Stored data entries
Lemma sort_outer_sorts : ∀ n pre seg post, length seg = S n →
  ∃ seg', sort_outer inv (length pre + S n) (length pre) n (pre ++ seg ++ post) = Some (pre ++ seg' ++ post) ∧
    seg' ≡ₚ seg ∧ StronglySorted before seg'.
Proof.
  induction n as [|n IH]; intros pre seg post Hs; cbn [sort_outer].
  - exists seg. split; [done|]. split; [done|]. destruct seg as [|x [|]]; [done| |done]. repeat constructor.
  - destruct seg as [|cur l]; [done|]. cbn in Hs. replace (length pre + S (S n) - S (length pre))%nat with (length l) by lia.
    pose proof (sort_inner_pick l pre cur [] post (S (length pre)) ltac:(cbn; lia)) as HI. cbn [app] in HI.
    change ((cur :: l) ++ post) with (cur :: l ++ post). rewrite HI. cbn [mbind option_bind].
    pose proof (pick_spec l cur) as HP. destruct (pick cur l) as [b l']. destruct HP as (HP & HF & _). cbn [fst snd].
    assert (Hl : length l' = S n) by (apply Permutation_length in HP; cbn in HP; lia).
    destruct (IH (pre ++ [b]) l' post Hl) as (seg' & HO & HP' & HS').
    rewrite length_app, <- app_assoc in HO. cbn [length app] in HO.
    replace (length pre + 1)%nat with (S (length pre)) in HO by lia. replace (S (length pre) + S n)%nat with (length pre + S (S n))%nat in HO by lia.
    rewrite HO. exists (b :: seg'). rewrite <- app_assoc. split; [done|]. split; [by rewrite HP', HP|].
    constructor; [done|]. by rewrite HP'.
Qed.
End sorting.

REQUIREMENT
Set every record down again exactly as written.

ANSWER TO THIS PROBLEM
Lemma sort_outer_sorts : ∀ n pre seg post, length seg = S n →
  ∃ seg', sort_outer inv (length pre + S n) (length pre) n (pre ++ seg ++ post) = Some (pre ++ seg' ++ post) ∧
    seg' ≡ₚ seg ∧ StronglySorted before seg'.
Proof.
  induction n as [|n IH]; intros pre seg post Hs; cbn [sort_outer].
  - exists seg. split; [done|]. split; [done|]. destruct seg as [|x [|]]; [done| |done]. repeat constructor.
  - destruct seg as [|cur l]; [done|]. cbn in Hs. replace (length pre + S (S n) - S (length pre))%nat with (length l) by lia.
    pose proof (sort_inner_pick l pre cur [] post (S (length pre)) ltac:(cbn; lia)) as HI. cbn [app] in HI.
    change ((cur :: l) ++ post) with (cur :: l ++ post). rewrite HI. cbn [mbind option_bind].
    pose proof (pick_spec l cur) as HP. destruct (pick cur l) as [b l']. destruct HP as (HP & HF & _). cbn [fst snd].
    assert (Hl : length l' = S n) by (apply Permutation_length in HP; cbn in HP; lia).
    destruct (IH (pre ++ [b]) l' post Hl) as (seg' & HO & HP' & HS').
    rewrite length_app, <- app_assoc in HO. cbn [length app] in HO.
    replace (length pre + 1)%nat with (S (length pre)) in HO by lia. replace (S (length pre) + S n)%nat with (length pre + S (S n))%nat in HO by lia.
    rewrite HO. exists (b :: seg'). rewrite <- app_assoc. split; [done|]. split; [by rewrite HP', HP|].
    constructor; [done|]. by rewrite HP'.
Qed.
End sorting.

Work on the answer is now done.